======== Given entries
(* ===== verification/Base64.v ===== *)
(** Base64: the platform's [btoa] and [atob] over byte strings, and the codecs the
    program builds from them: [b64encode] and [b64decode] of
    src/src/routes/lease-middleware.ts (base64url without padding), [b64StdDecode] of
    the same file and [b64Decode] of src/src/storage/bundle-canonical.ts. *)
From S2P Require Import Prelude JsString.

Module Base64.

(** ** The platform's codec *)

Definition char_of (n : Z) : Z :=
  if n <? 26 then 65 + n else if n <? 52 then 71 + n else if n <? 62 then n - 4
  else if n =? 62 then 43 else 47.

Definition val_of (c : Z) : option Z :=
  if (65 <=? c) && (c <=? 90) then Some (c - 65)
  else if (97 <=? c) && (c <=? 122) then Some (c - 71)
  else if (48 <=? c) && (c <=? 57) then Some (c + 4)
  else if c =? 43 then Some 62 else if c =? 47 then Some 63 else None.

Definition EQ : Z := 61.

Fixpoint btoa (bs : bytes) : jsstr :=
  match bs with
  | [] => []
  | [x] => let x := b2z x in
      [char_of (x / 4); char_of (x mod 4 * 16); EQ; EQ]
  | [x; y] => let x := b2z x in let y := b2z y in
      [char_of (x / 4); char_of (x mod 4 * 16 + y / 16); char_of (y mod 16 * 4); EQ]
  | x :: y :: z :: bs => let x := b2z x in let y := b2z y in let z := b2z z in
      char_of (x / 4) :: char_of (x mod 4 * 16 + y / 16) ::
      char_of (y mod 16 * 4 + z / 64) :: char_of (z mod 64) :: btoa bs
  end.

(** Sextets to bytes: a group of two or three leaves its low bits unused. *)
Fixpoint unsextet (vs : list Z) : option bytes :=
  match vs with
  | [] => Some []
  | [_] => None
  | [a; b] => Some [z2b (a * 4 + b / 16)]
  | [a; b; c] => Some [z2b (a * 4 + b / 16); z2b (b mod 16 * 16 + c / 4)]
  | a :: b :: c :: d :: vs =>
      bs ← unsextet vs;
      Some (z2b (a * 4 + b / 16) :: z2b (b mod 16 * 16 + c / 4) :: z2b (c mod 4 * 64 + d) :: bs)
  end.

Definition is_space (c : Z) : bool :=
  bool_decide (c ∈ [9; 10; 12; 13; 32]).

(** [str.replace(/=+$/, "")] *)
Definition strip_eq (s : jsstr) : jsstr :=
  reverse ((fix go r := match r with c :: r' => if c =? EQ then go r' else r | [] => [] end)
             (reverse s)).

(** One or two trailing padding units, taken only from a length divisible by four. *)
Definition drop_padding (s : jsstr) : jsstr :=
  if Z.of_nat (length s) mod 4 =? 0 then
    match reverse s with
    | c :: d :: r => if c =? EQ then (if d =? EQ then reverse r else reverse (d :: r)) else s
    | _ => s
    end
  else s.

(** [None] where the platform throws [InvalidCharacterError]. *)
Definition atob (s : jsstr) : option bytes :=
  vs ← mapM val_of (drop_padding (filter (fun c => is_space c = false) s));
  unsextet vs.

(** ** The program's codecs *)

Definition to_url (c : Z) : Z := if c =? 43 then 45 else if c =? 47 then 95 else c.
Definition to_std (c : Z) : Z := if c =? 45 then 43 else if c =? 95 then 47 else c.

Definition b64encode (bs : bytes) : jsstr := strip_eq (map to_url (btoa bs)).

Definition b64decode (s : jsstr) : option bytes :=
  let padded := map to_std s ++
                drop (Z.to_nat ((Z.of_nat (length s) + 3) mod 4)) [EQ; EQ; EQ] in
  atob padded.

Definition b64StdDecode (s : jsstr) : option bytes :=
  if bool_decide (s = []) then Some [] else atob s.

Definition b64Decode (s : jsstr) : option bytes :=
  let norm := map to_std s in
  let pad := (4 - Z.of_nat (length norm) mod 4) mod 4 in
  atob (norm ++ replicate (Z.to_nat pad) EQ).

(** ** The codec reads what it writes *)

Fixpoint sextets (bs : bytes) : list Z :=
  match bs with
  | [] => []
  | [x] => [b2z x / 4; b2z x mod 4 * 16]
  | [x; y] => [b2z x / 4; b2z x mod 4 * 16 + b2z y / 16; b2z y mod 16 * 4]
  | x :: y :: z :: bs => b2z x / 4 :: b2z x mod 4 * 16 + b2z y / 16 ::
      b2z y mod 16 * 4 + b2z z / 64 :: b2z z mod 64 :: sextets bs
  end.

Lemma bytes_ind3 (P : bytes -> Prop) :
  P [] -> (forall x, P [x]) -> (forall x y, P [x; y]) ->
  (forall x y z bs, P bs -> P (x :: y :: z :: bs)) -> forall bs, P bs.
Proof.
  intros H0 H1 H2 H3. fix IH 1. intros [|x [|y [|z bs]]]; [done|by apply H1|by apply H2|apply H3, IH].
Qed.

Ltac bytes_lia :=
  repeat match goal with x : Corelib.Init.Byte.byte |- _ =>
    lazymatch goal with H : 0 <= b2z x < 256 |- _ => fail | _ => pose proof (b2z_range x) end end;
  Z.div_mod_to_equations; lia.

Lemma byte_eq z x : z = b2z x -> z2b z = x.
Proof. intros ->. apply z2b_b2z. Qed.

Lemma unsextet_sextets bs : unsextet (sextets bs) = Some bs.
Proof.
  induction bs as [|x|x y|x y z bs IH] using bytes_ind3; [done|..];
    cbn [sextets unsextet]; [..|rewrite IH; cbn [mbind option_bind]];
    repeat f_equal; apply byte_eq; bytes_lia.
Qed.

Lemma sextets_range bs : Forall (fun n => 0 <= n < 64) (sextets bs).
Proof.
  induction bs as [|x|x y|x y z bs IH] using bytes_ind3; cbn [sextets];
    repeat apply Forall_cons_2; try done; bytes_lia.
Qed.

Lemma sextet_facts n :
  0 <= n < 64 ->
  val_of (char_of n) = Some n /\ is_space (char_of n) = false /\ char_of n <> EQ /\
  to_std (to_url (char_of n)) = char_of n /\ to_url (char_of n) <> EQ /\
  10 < to_url (char_of n) < 128.
Proof.
  intros Hn.
  assert (H : Forall (fun n => val_of (char_of n) = Some n /\ is_space (char_of n) = false /\
    char_of n <> EQ /\ to_std (to_url (char_of n)) = char_of n /\ to_url (char_of n) <> EQ /\
    10 < to_url (char_of n) < 128) (seqZ 0 64)).
  { apply (bool_decide_unpack _). vm_compute. exact I. }
  rewrite Forall_forall in H. apply H, elem_of_seqZ. lia.
Qed.

Definition core (bs : bytes) : jsstr := map char_of (sextets bs).
Definition npad (bs : bytes) : nat := Z.to_nat ((3 - Z.of_nat (length bs) mod 3) mod 3).

Lemma npad_step x y z bs : npad (x :: y :: z :: bs) = npad bs.
Proof. unfold npad. cbn [length]. f_equal. Z.div_mod_to_equations; lia. Qed.

Lemma btoa_core bs : btoa bs = core bs ++ replicate (npad bs) EQ.
Proof.
  induction bs as [|x|x y|x y z bs IH] using bytes_ind3; try reflexivity.
  rewrite npad_step. cbn [btoa]. rewrite IH. reflexivity.
Qed.

Lemma length_core bs :
  (Z.of_nat (length (core bs)) + Z.of_nat (npad bs)) mod 4 = 0 /\ (npad bs <= 2)%nat.
Proof.
  induction bs as [|x|x y|x y z bs IH] using bytes_ind3; try (split; reflexivity || (cbv; lia)).
  rewrite npad_step. unfold core in *. cbn [sextets map length] in *. split; [|lia].
  destruct IH as [IH _]. revert IH. Z.div_mod_to_equations; lia.
Qed.

Lemma core_units bs c : c ∈ core bs -> exists n, c = char_of n /\ 0 <= n < 64.
Proof.
  intros (n & -> & Hn)%list_elem_of_fmap. exists n. split; [done|].
  pose proof (sextets_range bs) as H. rewrite Forall_forall in H. auto.
Qed.

Lemma mapM_core bs : mapM val_of (core bs) = Some (sextets bs).
Proof.
  unfold core. pose proof (sextets_range bs) as H. induction H as [|n l Hn _ IH]; [done|].
  cbn [map mapM]. rewrite (proj1 (sextet_facts n Hn)). cbn. by rewrite IH.
Qed.

Lemma filter_true {A} (P : A -> Prop) `{forall x, Decision (P x)} (l : list A) :
  Forall P l -> filter P l = l.
Proof. induction 1; [done|]. rewrite filter_cons_True by done. congruence. Qed.

Lemma filter_core bs k :
  filter (fun c => is_space c = false) (core bs ++ replicate k EQ) = core bs ++ replicate k EQ.
Proof.
  apply filter_true. apply Forall_forall. intros c [Hc|Hc]%elem_of_app.
  - apply core_units in Hc as (n & -> & Hn). by apply sextet_facts.
  - by apply elem_of_replicate in Hc as [-> _].
Qed.

Lemma core_last bs : match reverse (core bs) with c :: _ => c =? EQ | [] => false end = false.
Proof.
  destruct (reverse (core bs)) as [|c r] eqn:E; [done|]. apply Z.eqb_neq.
  assert (Hc : c ∈ core bs) by (apply elem_of_reverse; rewrite E; apply list_elem_of_here).
  apply core_units in Hc as (n & -> & Hn). by apply sextet_facts.
Qed.

Lemma drop_padding_core bs :
  drop_padding (core bs ++ replicate (npad bs) EQ) = core bs.
Proof.
  destruct (length_core bs) as [Hl Hp]. unfold drop_padding.
  rewrite length_app, length_replicate, Nat2Z.inj_add, Hl. cbn [Z.eqb].
  rewrite reverse_app, reverse_replicate. pose proof (core_last bs) as Hc.
  pose proof (reverse_involutive (core bs)) as Hr.
  destruct (npad bs) as [|[|[|k]]]; [..|lia]; cbn [replicate app];
    try change (EQ =? EQ) with true; cbv iota.
  - rewrite app_nil_r. destruct (reverse (core bs)) as [|c [|d r]]; [done..|]. by rewrite Hc.
  - destruct (reverse (core bs)) as [|c r] eqn:E; [|by rewrite Hc].
    exfalso. assert (core bs = []) as E' by (by rewrite <- Hr). rewrite E' in Hl. discriminate.
  - done.
Qed.

Lemma atob_btoa bs : atob (btoa bs) = Some bs.
Proof.
  unfold atob. rewrite btoa_core, filter_core, drop_padding_core, mapM_core. cbn [mbind option_bind].
  apply unsextet_sextets.
Qed.

Lemma strip_eq_core bs k : strip_eq (map to_url (core bs) ++ replicate k EQ) = map to_url (core bs).
Proof.
  unfold strip_eq. rewrite reverse_app, reverse_replicate.
  induction k as [|k IH]; [|cbn [replicate app]; change (EQ =? EQ) with true; exact IH].
  cbn [replicate app]. destruct (reverse (map to_url (core bs))) as [|c r] eqn:E.
  - by rewrite <- (reverse_involutive (map to_url (core bs))), E.
  - rewrite (proj2 (Z.eqb_neq c EQ)).
    + by rewrite <- E, reverse_involutive.
    + assert (Hc : c ∈ map to_url (core bs)) by (apply elem_of_reverse; rewrite E; apply list_elem_of_here).
      apply list_elem_of_fmap in Hc as (u & -> & Hu).
      apply core_units in Hu as (n & -> & Hn). by apply sextet_facts.
Qed.

Lemma b64encode_core bs : b64encode bs = map to_url (core bs).
Proof.
  unfold b64encode. rewrite btoa_core, map_app.
  assert (E : map to_url (replicate (npad bs) EQ) = replicate (npad bs) EQ)
    by (induction (npad bs) as [|k IH]; [done|]; cbn [replicate map]; by rewrite IH).
  rewrite E. apply strip_eq_core.
Qed.

Lemma to_std_core bs : map to_std (b64encode bs) = core bs.
Proof.
  rewrite b64encode_core, map_map. rewrite <- (map_id (core bs)) at 2.
  apply map_ext_in. intros c Hc%list_elem_of_In.
  apply core_units in Hc as (n & -> & Hn). by apply sextet_facts.
Qed.

(** The two ways the source computes the missing padding agree. *)
Lemma padding_agrees n :
  drop (Z.to_nat ((Z.of_nat n + 3) mod 4)) [EQ; EQ; EQ] =
  replicate (Z.to_nat ((4 - Z.of_nat n mod 4) mod 4)) EQ.
Proof.
  assert (H : Z.of_nat n mod 4 = 0 \/ Z.of_nat n mod 4 = 1 \/ Z.of_nat n mod 4 = 2 \/
              Z.of_nat n mod 4 = 3) by (Z.div_mod_to_equations; lia).
  assert (E : (Z.of_nat n + 3) mod 4 = (Z.of_nat n mod 4 + 3) mod 4)
    by (Z.div_mod_to_equations; lia).
  rewrite E. by destruct H as [-> | [-> | [-> | ->]]].
Qed.

Lemma decoders_agree s : b64Decode s = b64decode s.
Proof. unfold b64Decode, b64decode. by rewrite padding_agrees, length_map. Qed.

Lemma b64decode_encode bs : b64decode (b64encode bs) = Some bs.
Proof.
  rewrite <- decoders_agree. unfold b64Decode. rewrite to_std_core.
  destruct (length_core bs) as [Hl Hp].
  replace (Z.to_nat _) with (npad bs).
  - rewrite <- btoa_core. apply atob_btoa.
  - revert Hl. Z.div_mod_to_equations; lia.
Qed.

#[global] Instance b64encode_inj : Inj (=) (=) b64encode.
Proof.
  intros x y E. assert (H : Some x = Some y) by (by rewrite <- !b64decode_encode, E). congruence.
Qed.

(** No unit of an encoding is a line feed or outside ASCII. *)
Lemma b64encode_units bs : Forall (fun c => 10 < c < 128) (b64encode bs).
Proof.
  rewrite b64encode_core. apply Forall_forall. intros c (u & -> & Hu)%list_elem_of_fmap.
  apply core_units in Hu as (n & -> & Hn). by apply sextet_facts.
Qed.

(** ** Properties *)

(** Base64url as the lease headers carry it is a lossless code.  Decoding what
    [b64encode] wrote gives the bytes back, with either of the program's two url-safe
    decoders; the encoding stays inside printable ASCII; and so two byte strings with
    the same encoding are equal. *)
Theorem base64url_roundtrip bs :
  b64decode (b64encode bs) = Some bs /\ b64Decode (b64encode bs) = Some bs /\
  b64StdDecode (btoa bs) = Some bs /\ Forall (fun c => 10 < c < 128) (b64encode bs).
Proof.
  rewrite decoders_agree. split; [apply b64decode_encode|]. split; [apply b64decode_encode|].
  split; [|apply b64encode_units]. unfold b64StdDecode. case_bool_decide as E; [|apply atob_btoa].
  rewrite btoa_core in E. apply app_eq_nil in E as [E _].
  destruct bs as [|x [|y [|z bs]]]; [done|discriminate E..].
Qed.

(** Decoding is not injective: padding and the unused low bits of a last group are
    ignored, so that one byte string has several spellings. *)
Lemma b64decode_malleable :
  b64decode (js "QQ") = b64decode (js "QR") /\ b64decode (js "QQ==") = b64decode (js "QQ").
Proof. split; vm_compute; reflexivity. Qed.

End Base64.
================
Work item. Set down, exactly as they appear, the lines above from the first one to the line that holds "program builds from", both included, please, and no others.

Reply.
(* ===== verification/Base64.v ===== *)
(** Base64: the platform's [btoa] and [atob] over byte strings, and the codecs the
    program builds from them: [b64encode] and [b64decode] of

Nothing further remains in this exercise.